Data in this exercise Block Start

(* ===== verification/Fleet.v ===== *)
(** * Following the vaults an operator may run ([ws/vault/fleet.rs])

    A feed subscribes to the catalog of vaults and lists the operator's vaults again after
    every change.  The session is a loop over a biased [select!]: each poll says what the
    time is, what the socket and the listing in flight have ready, and how a write it
    causes comes out.  Everything that leaves or enters the session is kept in its log. *)

From Stdlib Require Import ZArith Lia String.
From stdpp Require Import base list gmap sets strings.
From S2P Require Import Prelude Time Terms Signing Orders Quote Reconnect Rows Messages Control Challenge Config.

Open Scope Z_scope.

(* ws/vault/fleet.rs:23-24 MIN_INTERVAL, MAX_INTERVAL *)
Definition MIN_INTERVAL : Z := 100 * MILLI.
Definition MAX_INTERVAL : Z := 60 * NANOS.

(** The greeting's version; the URL and the HTTP client are used by the inputs. *)
(* ws/vault/fleet.rs:26-35 VaultFleetConfig *)
Record VaultFleetConfig := { fc_protocol_version : string; fc_retry : Z; fc_timeout : Z }.

(* ws/vault/fleet.rs:37-53 VaultFleetConfig::new *)
Definition new_fleet (protocol_version : string) : VaultFleetConfig :=
  {| fc_protocol_version := protocol_version; fc_retry := 5 * NANOS; fc_timeout := 5 * NANOS |}.

(** [Ord::clamp]. *)
Definition clamp (x low high : Z) : Z := if x <? low then low else if high <? x then high else x.

(* ws/vault/fleet.rs:55-61 VaultFleetConfig::with_retry *)
Definition with_retry (self : VaultFleetConfig) (retry : Z) : VaultFleetConfig :=
  {| fc_protocol_version := fc_protocol_version self; fc_retry := clamp retry MIN_INTERVAL MAX_INTERVAL; fc_timeout := fc_timeout self |}.

(* ws/vault/fleet.rs:63-69 VaultFleetConfig::with_timeout *)
Definition with_timeout (self : VaultFleetConfig) (timeout : Z) : VaultFleetConfig :=
  {| fc_protocol_version := fc_protocol_version self; fc_retry := fc_retry self; fc_timeout := clamp timeout MIN_INTERVAL MAX_INTERVAL |}.

(** Why a feed ended; the text is for people. *)
Module FeedError.
Inductive t :=
| TimedOut (what : string)
| Io (e : WsClientError.t)
| ClosedBeforeWelcome
| VersionMismatch (m : VersionMismatchData)
| AuthRejected (reason : WsErrorCode.t)
| ServerFailed (e : ServerError.t)
| ExpectedWelcome (other : ServerMessage.t)
| InvalidChallenge (e : SigningError)
| SubscriptionRejected (e : ServerError.t)
| NotSubscribed
| WentSilent
| Closed.
End FeedError.

(** A listing: the vaults' addresses, an HTTP error by its text, or the deadline. *)
Module Listed.
(* ws/vault/fleet.rs:287-287 Listed *)
Inductive t := Vaults (pdas : list string) | Failed (e : string) | Elapsed.
End Listed.

Module FleetListing.
Inductive reason := Listing (e : string) | CatalogFeed (e : FeedError.t).
(* ws/vault/fleet.rs:72-83 FleetListing *)
Inductive t := Pending | Listed (pdas : gset string) | Failed (why : reason).
End FleetListing.

(** What the feed writes. *)
Inductive FeedMessage :=
| Hello
| StartAuth (pubkey : key)
| AuthChallenge (challenge signature : string) (pubkey : key)
| Subscribe (data : SubscribeData)
| Ping.

(** What happened, in order. *)
Inductive FeedStep :=
| Wrote (m : FeedMessage)
| Heard (m : ServerMessage.t)
| Requested
| Published (l : FleetListing.t).

Inductive Within (A : Type) := Finished (a : A) | Broken (e : WsClientError.t) | Late.
Arguments Finished {A} a.
Arguments Broken {A} e.
Arguments Late {A}.

(* ws/vault/fleet.rs:316-325 within *)
Definition within {A} (what : string) (future : Within A) : res FeedError.t A :=
  match future with
  | Finished a => Ok a
  | Broken e => Err (FeedError.Io e)
  | Late => Err (FeedError.TimedOut what)
  end.

Record Poll := {
  pl_now : Z;
  pl_socket : option (option (WsClientError.t + ServerMessage.t));
  pl_listed : option Listed.t;
  pl_write : Within unit;
  pl_then : Z;
}.

Inductive FeedEvent :=
| EvSocket (message : option (WsClientError.t + ServerMessage.t))
| EvListed (listed : Listed.t)
| EvRelist | EvProbe | EvSilent.

(* ws/vault/fleet.rs:334-339 due_at *)
Definition due_at (at_ : option Z) (now : Z) : bool := match at_ with Some at_ => at_ <=? now | None => false end.

(* ws/vault/fleet.rs:327-332 in_flight *)
Definition listing_ready (listing : bool) (poll : Poll) : option Listed.t := if listing then pl_listed poll else None.

(** [None]: no arm is ready at this poll. *)
(* ws/vault/fleet.rs:297-314 next_event *)
Definition next_event (poll : Poll) (listing : bool) (relist_at probe_at : option Z) (silent_at : Z) : option FeedEvent :=
  match pl_socket poll with
  | Some message => Some (EvSocket message)
  | None =>
      match listing_ready listing poll with
      | Some listed => Some (EvListed listed)
      | None =>
          if due_at relist_at (pl_now poll) then Some EvRelist
          else if due_at probe_at (pl_now poll) then Some EvProbe
          else if silent_at <=? pl_now poll then Some EvSilent else None
      end
  end.

(** The session's variables, with the delay it shares with the loop around it. *)
(* ws/vault/fleet.rs:170-174 session (variables) *)
Record Feed := {
  fd_probe_at : option Z;
  fd_relist_at : option Z;
  fd_listing : bool;
  fd_wanted : bool;
  fd_silent_at : Z;
  fd_delay : Z;
  fd_log : list FeedStep;
}.

Definition logs (f : Feed) (s : FeedStep) : Feed :=
  {| fd_probe_at := fd_probe_at f; fd_relist_at := fd_relist_at f; fd_listing := fd_listing f; fd_wanted := fd_wanted f;
     fd_silent_at := fd_silent_at f; fd_delay := fd_delay f; fd_log := fd_log f ++ [s] |}.
Definition set_listing (f : Feed) (listing wanted : bool) (relist_at : option Z) : Feed :=
  {| fd_probe_at := fd_probe_at f; fd_relist_at := relist_at; fd_listing := listing; fd_wanted := wanted;
     fd_silent_at := fd_silent_at f; fd_delay := fd_delay f; fd_log := fd_log f |}.
Definition set_times (f : Feed) (probe_at : option Z) (silent_at : Z) : Feed :=
  {| fd_probe_at := probe_at; fd_relist_at := fd_relist_at f; fd_listing := fd_listing f; fd_wanted := fd_wanted f;
     fd_silent_at := silent_at; fd_delay := fd_delay f; fd_log := fd_log f |}.
Definition set_delay (f : Feed) (delay : Z) : Feed :=
  {| fd_probe_at := fd_probe_at f; fd_relist_at := fd_relist_at f; fd_listing := fd_listing f; fd_wanted := fd_wanted f;
     fd_silent_at := fd_silent_at f; fd_delay := delay; fd_log := fd_log f |}.

Section feed.
Context `{C : Crypto} `{SL : SignerLike T} (config : VaultFleetConfig) (operator : T) (subscribe_id : Uuid).

(** A write: the message is in the log when it was sent. *)
Definition write (f : Feed) (what : string) (m : FeedMessage) (w : Within unit) : Feed * res FeedError.t unit :=
  match within what w with Ok _ => (logs f (Wrote m), Ok tt) | r => (f, r) end.

(** The catalog subscription. *)
Definition subscription : SubscribeData :=
  {| sub_products := ProductSet.ALL; sub_request_id := subscribe_id; sub_channels := [WsChannel.Vaults];
     sub_underlying_mints := []; sub_quote_mints := [] |}.

(* ws/vault/fleet.rs:176-184 session (start a listing) *)
Definition start_listing (f : Feed) : Feed :=
  if fd_wanted f && negb (fd_listing f) then logs (set_listing f true false None) Requested else f.

(** The next listing is due [retry] after a failure. *)
(* ws/vault/fleet.rs:341-355 publish *)
Definition publish (listed : Listed.t) (now : Z) : FleetListing.t * option Z :=
  match listed with
  | Listed.Vaults pdas => (FleetListing.Listed (list_to_set pdas), None)
  | Listed.Failed e => (FleetListing.Failed (FleetListing.Listing e), Some (now + fc_retry config))
  | Listed.Elapsed => (FleetListing.Failed (FleetListing.Listing "listing timed out"), Some (now + fc_retry config))
  end.

(* ws/vault/fleet.rs:217-265 session (message) *)
Definition on_message (f : Feed) (poll : Poll) (message : ServerMessage.t) : Feed * option FeedError.t :=
  let fails (x : Feed * res FeedError.t unit) := match x with (f, Err e) => (f, Some e) | (f, _) => (f, None) end in
  match message with
  | ServerMessage.AuthRequest challenge =>
      match validate_wallet_auth_challenge challenge (encode_base58 (pubkey_bytes operator)) with
      | Err e => (f, Some (FeedError.InvalidChallenge e))
      | _ =>
          let signature := encode_base58 (sign_message operator (as_bytes challenge)) in
          fails (write f "auth challenge" (AuthChallenge challenge signature (pubkey_bytes operator)) (pl_write poll))
      end
  | ServerMessage.AuthSuccess _ => fails (write f "subscribe" (Subscribe subscription) (pl_write poll))
  | ServerMessage.SubscribeAck request_id =>
      if request_id =? subscribe_id then
        let f := set_delay f (fc_retry config) in
        let f := set_times f (Some (pl_now poll + fc_timeout config)) (pl_now poll + fc_timeout config * 2) in
        (set_listing f (fd_listing f) true (fd_relist_at f), None)
      else (f, None)
  | ServerMessage.VaultCatalogChanged => (set_listing f (fd_listing f) true (fd_relist_at f), None)
  | ServerMessage.VersionMismatch mismatch => (f, Some (FeedError.VersionMismatch mismatch))
  | ServerMessage.AuthError error => (f, Some (FeedError.AuthRejected (ae_reason error)))
  | ServerMessage.RequestError request_id error _ =>
      if request_id =? subscribe_id then (f, Some (FeedError.SubscriptionRejected error)) else (f, None)
  | _ => (f, None)
  end.
Module RouterSample.
#[local] Existing Instance SwapSample.pda.
#[local] Existing Instance OracleSample.powers.
(** A message of twenty bytes for each account named. *)
#[global] Instance compiler : MessageCompiler :=
  {| try_compile payer ixs tables blockhash :=
       Some {| v0_account_keys := [payer]; v0_lookups := [([1; 2], [3])]; v0_num_required_signatures := 1;
               v0_serialized := replicate (20 * sum_list (map (fun ix => length (accounts ix)) ixs)) 0 |} |}.
Definition args : VaultManagerArgs :=
  {| a_program_id := key_of 7; a_vault_id := key_of 1; a_actor := key_of 3; a_delegate_authority := key_of 3;
     a_main_mint := key_of 11; a_second_mint := key_of 12; a_share_mint := key_of 13;
     a_main_token_program := TOKEN_PROGRAM_ID; a_second_token_program := TOKEN_PROGRAM_ID;
     a_second_leg_generation := 1 |}.
Definition manager : VaultManager := {| vm_args := args; vm_addresses := Manager.derive_addresses args |}.
Definition vault : key := ad_vault (vm_addresses manager).
Definition account : VaultAccount :=
  {| va_vault_id := key_of 1; va_phase := VaultPhase.Active; va_safety := VaultSafety.Normal;
     va_equity_computed := false; va_accepting_deposits := true; va_governance_authority := key_of 2;
     va_primary_delegate := key_of 3; va_pending_governance_authority := key_of 0;
     va_fee_recipient := key_of 4; va_main_mint := key_of 11; va_second_mint := key_of 12;
     va_share_mint := key_of 13; va_main_token_program := TOKEN_PROGRAM_ID;
     va_second_token_program := TOKEN_PROGRAM_ID; va_active_expiry := 1760000000;
     va_open_positions := 2; va_total_shares := 5000; va_pending_deposit_count := 1;
     va_pending_withdraw_count := 0; va_capital_fallback_delay_secs := 3600; va_closing_started_at := 0;
     va_boundary_equity := 7; va_boundary_shares := 8; va_staging := {| generation := 3; open := None |};
     va_second_leg_generation := 1 |}.
Definition market : Market :=
  {| mk_address := key_of 60; mk_lookup_table := key_of 61; mk_pt := key_of 12; mk_sy := key_of 22; mk_vault := key_of 62;
     mk_pt_escrow := key_of 63; mk_sy_escrow := key_of 64; mk_fee_sy := key_of 65; mk_fee_pt := key_of 66;
     mk_ticks := key_of 67; mk_cpi := [(0, true); (0, false)] |}.
Definition sy : GenericSy :=
  {| sy_address := key_of 70; sy_mint := key_of 22; sy_base := key_of 23; sy_index := 1100000000000;
     sy_interface_accounts := [key_of 71]; sy_emissions := [] |}.
Definition core : CoreVault :=
  {| cv_address := key_of 62; cv_sy := key_of 22; cv_yt := key_of 80; cv_pt := key_of 12; cv_escrow_sy := key_of 81;
     cv_yield_position := key_of 82; cv_lookup_table := key_of 83; cv_maturity := 1770000000; cv_authority := key_of 84;
     cv_cpi := [] |}.
Definition router : Router :=
  {| ro_manager := manager; ro_account := account; ro_main := SwapIntentSample.route (key_of 11);
     ro_second := SwapIntentSample.route (key_of 12); ro_staging := SwapIntentSample.route (key_of 23);
     ro_registry := [(Jupiter.PROGRAM, [[187; 100]]); (GENERIC_SY, [[1]; [2]]); (CLMM, [[3]])];
     ro_market := market; ro_sy := sy; ro_core := core;
     ro_tables := [{| table_key := key_of 61; addresses := [key_of 90] |}]; ro_shard := 0; ro_now := 1750000000;
     ro_valid_until := 1750000060; ro_base_program := TOKEN_PROGRAM_ID;
     ro_setup := [create_ata_idempotent (key_of 3) vault (key_of 22) TOKEN_PROGRAM_ID];
     ro_price_main := OracleSample.dollar; ro_price_second := OracleSample.dollar; ro_price_staging := OracleSample.dollar |}.
Definition base_ata : key := derive_associated_token_address vault (key_of 23) TOKEN_PROGRAM_ID.
Definition quote : Jupiter.Quote :=
  {| Jupiter.jq_request := {| Jupiter.jr_owner := vault; Jupiter.jr_payer := key_of 3; Jupiter.jr_input_mint := key_of 11;
       Jupiter.jr_output_mint := key_of 23; Jupiter.jr_source := ad_vault_main_ata (vm_addresses manager);
       Jupiter.jr_destination := base_ata; Jupiter.jr_amount := 1000; Jupiter.jr_slippage_bps := 50 |};
     Jupiter.jq_output := 995; Jupiter.jq_minimum := 990;
     Jupiter.jq_hop := {| h_program := Jupiter.PROGRAM; h_source := ad_vault_main_ata (vm_addresses manager);
       h_destination := base_ata;
       h_accounts := [meta_new vault true; meta_new (ad_vault_main_ata (vm_addresses manager)) false; meta_new base_ata false];
       h_data := [187; 100; 250; 204; 49; 196; 175; 20] ++ to_le_bytes 8 1000 ++ replicate 20 0; h_amount_offset := None |};
     Jupiter.jq_tables := [] |}.
Definition is_staged (m : cres Plan.t) : bool := match m with Ok (Plan.Staged _ _) => true | _ => false end.
End RouterSample.
(* ===== verification/Capital.v ===== *)
(** * Cranking a vault ([examples/vault_capital.rs])

    The program an operator keeps running for a vault: every pass reads the vault, asks the
    crank which step is due, builds it with a manager of the vault as it was read, and sends
    it.  The pass composes the account parsers, the window tracker, the crank, the planner of
    withdrawals, the budgets of batches, the manager's instructions and the RPC client. *)

From Stdlib Require Import ZArith Lia String.
From stdpp Require Import base list strings.
From S2P Require Import Prelude Terms Signing Quote Challenge Chain Account Crank Positions Price Vault Rpc Batch Confirm Funding.

Open Scope Z_scope.

(* examples/vault_capital.rs:25-29 POLICY *)
Definition POLICY : WindowPolicy :=
  {| reopen := true; deposit_window := 120 * 1000000000; trading_window := 600 * 1000000000 |}.

(** The supply of a mint, by the [n]th call of the client; the amount is its decimal text. *)
Class TokenSupply := { get_token_supply : nat -> key -> string + string }.

(** [Box<dyn Error>]: an error of the chain client, an error of the vault's accounts, or a
    text. *)
Definition of_vault {A} (m : cres A) : xres A := map_err ChainError.Vault m.
Definition of_text {A} (o : option A) (text : string) : xres A := ok_or o (ChainError.Rpc text).
(** The sizes of a batch are computed with arithmetic that can only panic. *)
Definition of_size {A} (m : res unit A) : xres A := match m with Ok a => Ok a | _ => Panic end.

Section crank.
Context `{C : Crypto} `{P : Pda} `{B : PdaBump} `{N : Cluster} `{S : TokenSupply}.
(** How the chain client confirms what it submits (Confirm.v). *)
Context (error_text : Json -> string) (socket : option (option string * list (option string) * list SocketEvent)).
Context (failed : bytes -> string -> string) (unresolved_text : bytes -> string).

(** The operator is its key. *)
(* examples/vault_capital.rs:31-37 Crank *)
Record Crank := { operator : key; crank_program : key; vault_pda : key }.

(* examples/vault_capital.rs:189-201 Crank::send *)
Definition send_ix (self : Crank) (ix : Instruction) (compute_unit_limit : option Z) : rpc unit :=
  _ ← send_instructions_with_options error_text socket failed unresolved_text [ix] (operator self) [] compute_unit_limit;
  mret tt.

(* examples/vault_capital.rs:150-155 Crank::price_section (route) *)
Definition read_route (self : Crank) (address : key) : rpc PriceRoute :=
  account ← call (fun n => get_account n address);
  lift (of_vault (PriceRouteOps.from_account account (crank_program self))).

(* examples/vault_capital.rs:148-159 Crank::price_section *)
Definition read_prices (self : Crank) (manager : VaultManager) : rpc (list AccountMeta) :=
  main ← read_route self (ad_main_price_route (vm_addresses manager));
  second ← read_route self (ad_second_price_route (vm_addresses manager));
  lift (of_vault (Manager.price_section manager main second 0)).

(* examples/vault_capital.rs:162-176 Crank::requests (config) *)
Definition request_filters (self : Crank) (kind : VaultRequestKind.t) : list RpcFilter :=
  [DataSize VaultRequestOps.LEN; Memcmp 0 [VaultRequestKind.discriminator kind];
   Memcmp VaultRequestOps.VAULT_OFFSET (vault_pda self)].

(* examples/vault_capital.rs:161-187 Crank::requests *)
Definition read_requests (self : Crank) (kind : VaultRequestKind.t) : rpc (list VaultRequest) :=
  accounts ← call (fun n => get_program_ui_accounts_with_config n (crank_program self) (request_filters self kind));
  lift (try_map (fun '(_, account) =>
          account ← of_text account "undecodable request account";
          of_vault (VaultRequestOps.parse (account_data account) kind)) accounts).

(* examples/vault_capital.rs:102-110 Crank::pass (deposit batch) *)
Definition send_deposits (self : Crank) (manager : VaultManager) (batch : list key) : rpc unit :=
  units ← lift (of_size (shape ← deposit_batch_shape manager batch (length batch) (length batch);
                         vault_capital_batch_compute_units shape));
  ix ← lift (of_vault (Manager.process_deposits manager (map DepositPayouts.from batch)));
  send_ix self ix (Some units).

(* examples/vault_capital.rs:126-134 Crank::pass (withdrawal batch) *)
Definition send_withdrawals (self : Crank) (manager : VaultManager) (batch : list key) : rpc unit :=
  units ← lift (of_size (shape ← withdrawal_batch_shape manager batch (length batch) (length batch);
                         vault_capital_batch_compute_units shape));
  ix ← lift (of_vault (Manager.process_withdrawals manager (map WithdrawalPayouts.from batch)));
  send_ix self ix (Some units).

(* examples/vault_capital.rs:112-142 Crank::pass (ProcessWithdrawals) *)
Definition withdraw_step (self : Crank) (vault : VaultAccount) (manager : VaultManager) : rpc unit :=
  requests ← read_requests self VaultRequestKind.Withdraw;
  let queued := map (fun request => (vr_user request, vr_amount request)) requests in
  text ← call (fun n => get_token_supply n (va_share_mint vault));
  supply ← lift (of_text (parse_u64 (as_bytes text)) "invalid integer");
  let plan := plan_withdrawals queued supply in
  _ ← rpc_map (send_withdrawals self manager) (chunks VAULT_CAPITAL_BATCH_USERS (partial plan));
  match final_user plan with
  | Some user =>
      if (va_pending_deposit_count vault =? 0) || bool_decide (va_safety vault = VaultSafety.WithdrawOnly)
      then send_ix self (Manager.process_final_withdrawal manager (WithdrawalPayouts.from user)) None
      else mret tt
  | None => mret tt
  end.

(* examples/vault_capital.rs:79-144 Crank::pass (match step) *)
Definition take_step (self : Crank) (vault : VaultAccount) (manager : VaultManager) (step : CapitalStep.t) : rpc unit :=
  match step with
  | CapitalStep.CloseDeposits =>
      _ ← (if (0 <? va_pending_deposit_count vault) || (0 <? va_pending_withdraw_count vault)
           then read_prices self manager else mret []);
      send_ix self (Manager.set_accepting_deposits manager false) None
  | CapitalStep.OpenDeposits => send_ix self (Manager.set_accepting_deposits manager true) None
  | CapitalStep.ComputeEquity =>
      prices ← read_prices self manager;
      send_ix self (Manager.process_equity manager prices) None
  | CapitalStep.ProcessDeposits =>
      requests ← read_requests self VaultRequestKind.Deposit;
      _ ← rpc_map (send_deposits self manager) (chunks VAULT_CAPITAL_BATCH_USERS (map vr_user requests));
      mret tt
  | CapitalStep.ProcessWithdrawals => withdraw_step self vault manager
  | CapitalStep.FinalizeCycle => send_ix self (Manager.finalize_cycle manager) None
  end.

(* examples/vault_capital.rs:75-78 Crank::pass (step) *)
Definition act (self : Crank) (vault : VaultAccount) (clock : WindowClock) : rpc (option CapitalStep.t) :=
  match next_step (view_of vault) clock POLICY with
  | None => mret None
  | Some step =>
      manager ← lift (of_vault (Manager.from_vault (crank_program self) (operator self) vault));
      _ ← take_step self vault manager step;
      mret (Some step)
  end.

(** The result, and the tracker afterwards; [now] is the instant after the vault was read. *)
(* examples/vault_capital.rs:72-146 Crank::pass *)
Definition pass (self : Crank) (window : WindowTracker) (now : Z) (s : RpcState)
  : xres (option CapitalStep.t) * WindowTracker * RpcState :=
  let read := account ← call (fun n => get_account n (vault_pda self));
              lift (of_vault (VaultAccountOps.parse (account_data account))) in
  match read s with
  | (Ok vault, s) =>
      let '(clock, window) := observe window (va_accepting_deposits vault) now in
      let '(r, s) := act self vault clock s in (r, window, s)
  | (Err e, s) => (Err e, window, s)
  | (Panic, s) => (Panic, window, s)
  end.

(** The passes at the given instants, until one panics: what each returned, and the state
    between them.  Errors are logged and the loop goes on. *)
(* examples/vault_capital.rs:60-68 main *)
Fixpoint crank_loop (self : Crank) (times : list Z) (window : WindowTracker) (s : RpcState)
  : list (xres (option CapitalStep.t)) * WindowTracker * RpcState :=
  match times with
  | [] => ([], window, s)
  | now :: times =>
      let '(r, window, s) := pass self window now s in
      match r with
      | Panic => ([Panic], window, s)
      | r => let '(rs, window, s) := crank_loop self times window s in (r :: rs, window, s)
      end
  end.
End crank.

(** ** What a pass sends *)

Section passes.
Context `{P : Pda} `{B : PdaBump} `{N : Cluster} `{S : TokenSupply}.
Context (error_text : Json -> string) (socket : option (option string * list (option string) * list SocketEvent)).
Context (failed : bytes -> string -> string) (unresolved_text : bytes -> string).
Context (self : Crank).
Abbreviation sending := (send_ix error_text socket failed unresolved_text self) (only parsing).

(** What one transaction of the crank does. *)
Inductive Sent :=
| Accept (accepting : bool)
| Equity (prices : list AccountMeta)
| Deposits (users : list key)
| Withdrawals (users : list key)
| Final (user : key)
| Finalize.

(** Its instructions: a batch carries the budget for the case that every destination is
    missing. *)
Definition instructions_of (manager : VaultManager) (x : Sent) (ixs : list Instruction) : Prop :=
  match x with
  | Accept accepting => ixs = [Manager.set_accepting_deposits manager accepting]
  | Equity prices => ixs = [Manager.process_equity manager prices]
  | Deposits users => exists shape units ix,
      batch_shape manager VaultRequestKind.Deposit users (length users) (length users) = Ok shape /\
      vault_capital_batch_compute_units shape = Ok units /\
      Manager.process_deposits manager (map DepositPayouts.new users) = Ok ix /\ ixs = [set_compute_unit_limit units; ix]
  | Withdrawals users => exists shape units ix,
      batch_shape manager VaultRequestKind.Withdraw users (length users) (length users) = Ok shape /\
      vault_capital_batch_compute_units shape = Ok units /\
      Manager.process_withdrawals manager (map WithdrawalPayouts.new users) = Ok ix /\ ixs = [set_compute_unit_limit units; ix]
  | Final user => ixs = [Manager.process_final_withdrawal manager (WithdrawalPayouts.new user)]
  | Finalize => ixs = [Manager.finalize_cycle manager]
  end.

(** The operator pays for the transaction and is its only signer. *)
Definition carries (manager : VaultManager) (x : Sent) (tx : Transaction) : Prop :=
  tx_payer tx = operator self /\ tx_signers tx = [operator self] /\ instructions_of manager x (tx_instructions tx).

(** The plan is carried out in order, until something fails; if nothing does, the whole of
    it is. *)
Definition attempts {A} (manager : VaultManager) (m : rpc A) (plan : list Sent) : Prop := forall s r s',
  m s = (r, s') ->
  exists txs, submitted s' = submitted s ++ txs /\ Forall2 (carries manager) (take (length txs) plan) txs /\
    (is_ok r = true -> length txs = length plan).

Lemma attempts_reads {A} manager (m : rpc A) : reads_only m -> attempts manager m [].
Proof.
  intros Hr s r s' H. exists []. specialize (Hr s). rewrite H in Hr. cbn in *. rewrite app_nil_r.
  split; [done|]. split; [constructor|done].
Qed.

Lemma attempts_bind {A B'} manager (m : rpc A) (k : A -> rpc B') p q :
  attempts manager m p -> (forall a, attempts manager (k a) q) -> attempts manager (m ≫= k) (p ++ q).
Proof.
  intros Hm Hk s r s' H. unfold mbind, rpc_bind in H. destruct (m s) as [r1 s1] eqn:E.
  destruct (Hm _ _ _ E) as (txs & Hs & Hf & Hok).
  assert (Hle : (length txs <= length p)%nat).
  { apply Forall2_length in Hf. rewrite length_take in Hf. lia. }
  destruct r1 as [a|e|].
  - destruct (Hk a _ _ _ H) as (txs' & Hs' & Hf' & Hok'). exists (txs ++ txs'). specialize (Hok eq_refl).
    rewrite Hs', Hs, app_assoc. split; [done|]. rewrite !length_app, Hok. split; [|intros Hr; by rewrite Hok'].
    rewrite take_app. rewrite Hok in Hf. rewrite firstn_all in Hf. rewrite take_ge by lia.
    apply Forall2_app; [done|]. by replace (length p + length txs' - length p)%nat with (length txs') by lia.
  - injection H as <- <-. exists txs. split; [done|]. split; [|done]. by rewrite take_app_le by lia.
  - injection H as <- <-. exists txs. split; [done|]. split; [|done]. by rewrite take_app_le by lia.
Qed.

Data in this exercise Block End

__Brief__
Every line with "Instance" in it should be copied from the entries above.

__Result__
#[local] Existing Instance SwapSample.pda.
#[local] Existing Instance OracleSample.powers.
#[global] Instance compiler : MessageCompiler :=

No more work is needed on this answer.